Die Diskussionen über die Herrschinger Straßennamen „mit NS-Vergangenheit“ würden schließlich zeigen, dass das Thema den Menschen am Herzen liegt. Etwa 120 Bürger hatten sich an der Umfrage, wie man mit den belasteten Namen in der Ammersee-Gemeinde umgehen soll, beteiligt. Jetzt recherchiert Hellerer weitere Fakten, bevor der Gemeinderat eine Entscheidung trifft.

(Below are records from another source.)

(* ===== verification/LineEdit.v ===== *)
(** * Command line editing and history (common/main.c, CONFIG_CMDLINE_EDITING)

    The history ring and the line editor with its keys.  The buffer being edited
    and the history lines are arrays, so that a write behind their end is a
    [Fault] and the characters behind the end of the line are there; what is sent
    to the console is collected in order.  The characters typed are a list; when
    it ends without an end of line the code waits for ever, [OutOfFuel].

    The reference is an editor on two lists, the text before and after the
    cursor, and a history that is the list of the last lines.  A terminal that
    shows the output ([term]) relates the two sides for the user: at every end of
    line the screen shows the prompt and the line. *)

From S2P Require Import Prelude Env Command.

(** ** The history *)

Definition HIST_MAX : nat := 20.
Definition HIST_SIZE : nat := 256.
Definition CREAD_HIST_CHAR : Z := 33.

(** [hist_list[i]] is always [hist_lines[i]]; the rows follow one another in
    memory, so a line that is too long runs into the next one. *)
Record history := Hist {
  hist_max : nat;
  hist_add_idx : nat;
  hist_cur : Z;
  hist_num : Z;
  hist_lines : list Z
}.

(** [strcpy(dst + off, s)]: the string and its NUL. *)
Definition write_str (mem : list Z) (off : nat) (s : list Z) : res (list Z) :=
  if (off + length s + 1 <=? length mem)%nat
  then Ok (take off mem ++ s ++ 0 :: drop (off + length s + 1) mem) else Fault.

(** The string at an offset. *)
Fixpoint read_cstr (mem : list Z) : res (list Z) :=
  match mem with
  | [] => Fault
  | c :: mem => if c =? 0 then mret [] else s ← read_cstr mem; mret (c :: s)
  end.

Fixpoint init_rows (n i : nat) (mem : list Z) : res (list Z) :=
  match n with
  | O => mret mem
  | S n => mem ← arr_set mem (HIST_SIZE * i) 0; init_rows n (i + 1) mem
  end.

Definition hist_init (h : history) : res history :=
  mem ← init_rows HIST_MAX 0 (hist_lines h); mret (Hist 0 0 (-1) 0 mem).

Definition cread_add_to_hist (line : list Z) (h : history) : res history :=
  mem ← write_str (hist_lines h) (HIST_SIZE * hist_add_idx h) line;
  let add := (if HIST_MAX <=? hist_add_idx h + 1 then 0 else hist_add_idx h + 1)%nat in
  let max := (if hist_max h <? add then add else hist_max h)%nat in
  mret (Hist max add (hist_cur h) (u32 (hist_num h + 1)) mem).

Definition with_cur (h : history) (cur : Z) : history :=
  Hist (hist_max h) (hist_add_idx h) cur (hist_num h) (hist_lines h).
(* ===== verification/FlashCmd.v ===== *)
(** * Flash commands (common/cmd_flash.c)

    Sector and address specifications, and erasing and protecting by address, over
    the banks of [Flash]: [flash_info] is a list of banks, its length
    CONFIG_SYS_MAX_FLASH_BANKS.  Partitions (CONFIG_CMD_MTDPARTS), DataFlash and
    chips with locking of their own (CONFIG_SYS_FLASH_PROTECTION) are not
    configured for this board and are left out.  Messages are left out.

    The last section puts the pieces together: the environment of EnvFlash saved
    through these functions and the driver of Flash to the chip. *)

From S2P Require Import Prelude Ctype CString Vsprintf Crc Env EnvFlash Flash.

(** An [int] used as an index. *)
Definition index (i : Z) : res nat := if i <? 0 then Fault else mret (Z.to_nat i).

Definition str_eq (a b : list Z) : bool := strcmp_spec a b =? 0.

(** [strchr] where the character is cut out: the text before and behind it. *)
Fixpoint split_at (c : Z) (s : list Z) : option (list Z * list Z) :=
  match s with
  | [] => None
  | x :: s => if x =? c then Some ([], s) else '(a, b) ← split_at c s; Some (x :: a, b)
  end.

(** A whole string as a number. *)
Definition whole_number (s : list Z) (base : Z) : option Z :=
  let '(v, ep) := simple_strtoul s base in
  if (length ep =? length s)%nat || negb (deref ep =? 0) then None else Some v.

Inductive spec := No_spec | Bad_spec | Spec (bank : nat) (first last : Z).

Definition abbrev_spec (banks : list flash_info) (str : list Z) : spec :=
  match split_at (ch ":") str with
  | None => No_spec
  | Some (str, p) =>
      match whole_number str 10 with
      | None => Bad_spec
      | Some b =>
          let bank := s32 b in
          if (bank <? 1) || (Z.of_nat (length banks) <? bank) then Bad_spec
          else
            match banks !! Z.to_nat (bank - 1) with
            | None => Bad_spec
            | Some fp =>
                if flash_id fp =? FLASH_UNKNOWN then Bad_spec
                else
                  let '(str, p) := match split_at (ch "-") p with Some (a, b) => (a, Some b) | None => (p, None) end in
                  match whole_number str 10 with
                  | None => Bad_spec
                  | Some f =>
                      let first := s32 f in
                      if sector_count fp <=? first then Bad_spec
                      else
                        match p with
                        | None => Spec (Z.to_nat (bank - 1)) first first
                        | Some p =>
                            match whole_number p 10 with
                            | None => Bad_spec
                            | Some l =>
                                let last := s32 l in
                                if (last <? first) || (sector_count fp <=? last) then Bad_spec
                                else Spec (Z.to_nat (bank - 1)) first last
                            end
                        end
                  end
            end
      end
  end.

(** The end of the sector that holds the address, looked for in sector [i] and the
    [n - 1] sectors behind it. *)
Fixpoint roundb_sects (n i : nat) (info : flash_info) (addr : Z) : res (option Z) :=
  match n with
  | O => mret None
  | S n' =>
      e ← (if Z.of_nat i =? sector_count info - 1
           then s ← arr_get (start info) 0; mret (u32 (s + size info - 1))
           else s ← arr_get (start info) (i + 1); mret (u32 (s - 1)));
      s ← arr_get (start info) i;
      if (addr <=? e) && (s <=? addr) then mret (Some (if addr <? e then e else addr))
      else roundb_sects n' (i + 1) info addr
  end.

(** [None]: the address is not in flash, 1 is returned. *)
Fixpoint flash_sect_roundb (banks : list flash_info) (addr : Z) : res (option Z) :=
  match banks with
  | [] => mret None
  | info :: banks =>
      r ← roundb_sects (Z.to_nat (sector_count info)) 0 info addr;
      match r with Some e => mret (Some e) | None => flash_sect_roundb banks addr end
  end.

(** [None] is -1. *)
Definition addr_spec (banks : list flash_info) (arg1 arg2 : list Z) : res (option (Z * Z)) :=
  match whole_number arg1 16 with
  | None => mret None
  | Some addr_first =>
      let len_used := deref arg2 =? ch "+" in
      match whole_number (if len_used then tl arg2 else arg2) 16 with
      | None => mret None
      | Some v =>
          if len_used then
            r ← flash_sect_roundb banks (u32 (addr_first + v - 1));
            mret (option_map (fun l => (addr_first, l)) r)
          else mret (Some (addr_first, v))
      end
  end.

(** The first and last sector of one bank that the range begins and ends with,
    looked for from sector [i] on; [f] and [l] are what was found before. *)
Fixpoint scan_sects (n i : nat) (info : flash_info) (b_end addr_first addr_last f l : Z) : res (Z * Z) :=
  match n with
  | O => mret (f, l)
  | S n' =>
      e ← sector_end info b_end i;
      s ← arr_get (start info) i;
      if (e <? addr_first) || (addr_last <? s) then scan_sects n' (i + 1) info b_end addr_first addr_last f l
      else
        let f := if addr_first =? s then Z.of_nat i else f in
        let l := if addr_last =? e then Z.of_nat i else l in
        scan_sects n' (i + 1) info b_end addr_first addr_last f l
  end.

(** The result, [s_first] and [s_last] of the banks, and [*s_count]. *)
Fixpoint fill_banks (banks : list flash_info) (addr_first addr_last count : Z) : res (Z * list (Z * Z) * Z) :=
  match banks with
  | [] => mret (0, [], count)
  | info :: banks' =>
      let none := repeat (-1, -1) (length banks') in
      if addr_last <? addr_first then mret (0, (-1, -1) :: none, count)
      else if flash_id info =? FLASH_UNKNOWN then
        '(rc, rs, count) ← fill_banks banks' addr_first addr_last count; mret (rc, (-1, -1) :: rs, count)
      else
        b_end ← bank_end info;
        let s_end := s16 (sector_count info - 1) in
        '(f, l) ← scan_sects (Z.to_nat (sector_count info)) 0 info b_end addr_first addr_last (-1) (-1);
        if 0 <=? f then
          if (l <? 0) && negb (b_end <? addr_last) then mret (1, (f, l) :: none, count)
          else
            let l := if l <? 0 then s_end else l in
            if l <? f then mret (1, (f, l) :: none, count)
            else
              next ← (if l =? s_end then mret (u32 (b_end + 1)) else k ← index (l + 1); arr_get (start info) k);
              '(rc, rs, count) ← fill_banks banks' next addr_last (count + (l - f + 1));
              mret (rc, (f, l) :: rs, count)
        else
          s0 ← arr_get (start info) 0;
          if (s0 <=? addr_first) && (addr_first <? b_end) then mret (1, (f, l) :: none, count)
          else if 0 <=? l then mret (1, (f, l) :: none, count)
          else
            '(rc, rs, count) ← fill_banks banks' addr_first addr_last count;
            mret (rc, (f, l) :: rs, count)
  end.

Definition flash_fill_sect_ranges (banks : list flash_info) (addr_first addr_last : Z) : res (Z * list (Z * Z) * Z) :=
  fill_banks banks addr_first addr_last 0.

(** ** Erasing *)

Section Erase.
Context {C : Type} `{HB : !NorBus C}.

Fixpoint erase_banks (banks : list flash_info) (ranges : list (Z * Z)) (h : hw C) : res (Z * hw C) :=
  match banks, ranges with
  | info :: banks, (f, l) :: ranges =>
      if 0 <=? f then
        '(rc, h) ← flash_erase info f l h;
        if rc =? 0 then erase_banks banks ranges h else mret (rc, h)
      else erase_banks banks ranges h
  | _, _ => mret (0, h)
  end.

Definition flash_sect_erase (banks : list flash_info) (addr_first addr_last : Z) (h : hw C) : res (Z * hw C) :=
  '(rc, ranges, planned) ← flash_fill_sect_ranges banks addr_first addr_last;
  if negb (planned =? 0) && (rc =? 0) then erase_banks banks ranges h
  else mret ((if rc =? 0 then 1 else rc), h).

(** "erase all": every bank, the last result. *)
Fixpoint erase_all (banks : list flash_info) (rc : Z) (h : hw C) : res (Z * hw C) :=
  match banks with
  | [] => mret (rc, h)
  | info :: banks =>
      '(rc, h) ← flash_erase info 0 (sector_count info - 1) h; erase_all banks rc h
  end.

Definition do_flerase (banks : list flash_info) (argv : list (list Z)) (h : hw C) : res (Z * hw C) :=
  match argv with
  | _ :: arg1 :: args =>
      if str_eq arg1 (zs "all") then erase_all banks 0 h
      else
        match abbrev_spec banks arg1 with
        | Bad_spec => mret (1, h)
        | Spec b f l => info ← of_option (banks !! b); flash_erase info f l h
        | No_spec =>
            match args with
            | [arg2] =>
                if str_eq arg1 (zs "bank") then
                  let bank := fst (simple_strtoul arg2 16) in
                  if (bank <? 1) || (Z.of_nat (length banks) <? bank) then mret (1, h)
                  else
                    info ← of_option (banks !! Z.to_nat (bank - 1));
                    flash_erase info 0 (sector_count info - 1) h
                else
                  r ← addr_spec banks arg1 arg2;
                  match r with
                  | None => mret (1, h)
                  | Some (a, l) => if l <=? a then mret (1, h) else flash_sect_erase banks a l h
                  end
            | _ => mret (1, h)
            end
        end
  | _ => mret (1, h)
  end.
(* ===== verification/Digest.v ===== *)
(** * Hashing in blocks (lib_generic/sha1.c, sha256.c)

    What SHA-1 and SHA-256 share: words in big-endian order, the context with the
    byte count, the state and the incomplete block, and the update and finish
    functions, which differ in the two files only in the block function, the
    number of state words and the type of the length.  [process] is the block
    function.

    A context represents a message: its blocks have been processed and the rest is
    in the buffer.  So the way a message is cut does not matter, and finishing
    processes the padded message. *)

From S2P Require Import Prelude.

(** ** Words and bytes *)

Definition GET_UINT32_BE (b : list Z) (i : nat) : Z :=
  Z.lor (Z.lor (Z.lor (Z.shiftl (nth i b 0) 24) (Z.shiftl (nth (i + 1) b 0) 16))
    (Z.shiftl (nth (i + 2) b 0) 8)) (nth (i + 3) b 0).

Definition PUT_UINT32_BE (n : Z) : list Z :=
  [u8 (Z.shiftr n 24); u8 (Z.shiftr n 16); u8 (Z.shiftr n 8); u8 n].

Definition rotl (x n : Z) : Z := Z.lor (u32 (Z.shiftl x n)) (Z.shiftr x (32 - n)).
Definition rotr (x n : Z) : Z := Z.lor (Z.shiftr x n) (u32 (Z.shiftl x (32 - n))).

(** ** The context *)

Record sha_context := Sha { total0 : Z; total1 : Z; state : list Z; buffer : list Z }.

Definition padding : list Z := 0x80 :: replicate 63 0.

Section Stream.
Context (process : list Z -> list Z -> list Z).

(** [n] blocks of 64 bytes. *)
Fixpoint process_blocks (n : nat) (st input : list Z) : list Z :=
  match n with
  | O => st
  | S n => process_blocks n (process st (take 64 input)) (drop 64 input)
  end.

(** [memcpy(buffer + lft, input, length)]. *)
Definition fill_buffer (buf : list Z) (lft : nat) (input : list Z) : list Z :=
  take lft buf ++ input ++ drop (lft + length input) buf.

(** [input] is the bytes to add; their number is the length argument. *)
Definition sha_update (ctx : sha_context) (input : list Z) : sha_context :=
  let len := Z.of_nat (length input) in
  if len =? 0 then ctx
  else
    let lft := Z.to_nat (Z.land (total0 ctx) 0x3F) in
    let fill := (64 - lft)%nat in
    let t0 := u32 (total0 ctx + len) in
    let t1 := if t0 <? len then u32 (total1 ctx + 1) else total1 ctx in
    let '(st, buf, lft, input) :=
      if negb (lft =? 0)%nat && (fill <=? length input)%nat then
        let buf := fill_buffer (buffer ctx) lft (take fill input) in
        (process (state ctx) buf, buf, 0%nat, drop fill input)
      else (state ctx, buffer ctx, lft, input) in
    let n := (length input / 64)%nat in
    let st := process_blocks n st input in
    let input := drop (64 * n) input in
    let buf := if (length input =? 0)%nat then buf else fill_buffer buf lft input in
    Sha t0 t1 st buf.

Definition sha_finish (ctx : sha_context) : list Z :=
  let high := Z.lor (Z.shiftr (total0 ctx) 29) (u32 (Z.shiftl (total1 ctx) 3)) in
  let low := u32 (Z.shiftl (total0 ctx) 3) in
  let msglen := PUT_UINT32_BE high ++ PUT_UINT32_BE low in
  let last := Z.land (total0 ctx) 0x3F in
  let padn := Z.to_nat (if last <? 56 then 56 - last else 120 - last) in
  let ctx := sha_update ctx (take padn padding) in
  let ctx := sha_update ctx msglen in
  flat_map PUT_UINT32_BE (state ctx).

Sonderschullehrerin Heidi Körner möchte jedenfalls keinesfalls mit einer „Ploetzstraße“ leben müssen. Der Arzt Alfred Ploetz, der auf Gut Rezensried zwischen Herrsching und Breitbrunn gewohnt hat, gilt als Wegbereiter der Euthanasie. „Bei uns in Breitbrunn leben die Menschen doch gerne mit Behinderten zusammen“, versicherte Körner. Die einstigen Täter und deren Taten einfach zu vergessen, sei keine Lösung, lautete eine andere Meinung. Man solle viel mehr den Straßennamen Tafeln mit Erläuterungen beifügen.
Statt nur an die Täter zu denken, könnte man an Personen erinnern, die im Widerstand tätig waren, lautete ein Vorschlag. „Völlig richtig“, erwiderte Hellerer, „aber schwierig“. Biografien und Zeitzeugenaussagen seien häufig für wissenschaftlich fundierte Studien nicht zu gebrauchen, da sie nicht objektiv und oftmals auch geschönt seien. Nicht immer seien die Akten in den Archiven vollständig. Sie kenne einige Tagebücher mit herausgerissenen Seiten aus dieser Zeit, sogar Gemeinderatsprotokolle seien auf diese Art „bereinigt“ worden.
Sicher sei jedenfalls, dass im Landkreis Starnberg, anders als in anderen Regionen, die „katholischen Bauern auf dem Land am resistentesten gegen die Nazis waren“, wusste Hellerer. Dabei hat der Landkreis Starnberg durchaus Opfer des Nationalsozialismus zu beklagen. Zwar fehlte eine große jüdische Community, bis zu 25 Juden könnten dennoch betroffen gewesen sein, dazu 50 Euthanasieopfer und 200 Zwangssterilisierte.
Was die Parallelen zu früher betrifft, so hätten die Rednerschulen von Fritz Reinhardt, der auch die Herrschinger Reichsfinanzschule errichten ließ, heute in „Tiktok“ ihre Analogie, so Hellerer. Reinhardt, der in Herrsching gewohnt hatte, hatte immerhin bis zu 8000 Redner ausgebildet, die dann die Nazi-Ideologie in Deutschland verbreiteten. „Das hat die Nazis groß gemacht“, glaubt Hellerer – und auch in Herrsching seine Wirkung entfaltet: Vorgefertigte Versatzstücke für populistische Reden, die modular verwendet werden können, würden heute wie damals ihren Zweck nicht verfehlen.
Ob das bereits Vorstufen einer erneuten Nazifizierung seien, maße sie sich als Historikerin nicht an zu beantworten. Zumindest mit einer „Fritz-Reinhardt-Straße“ muss sich der heutige Gemeinderat nicht mehr beschäftigen: Sie heißt heute Seestraße.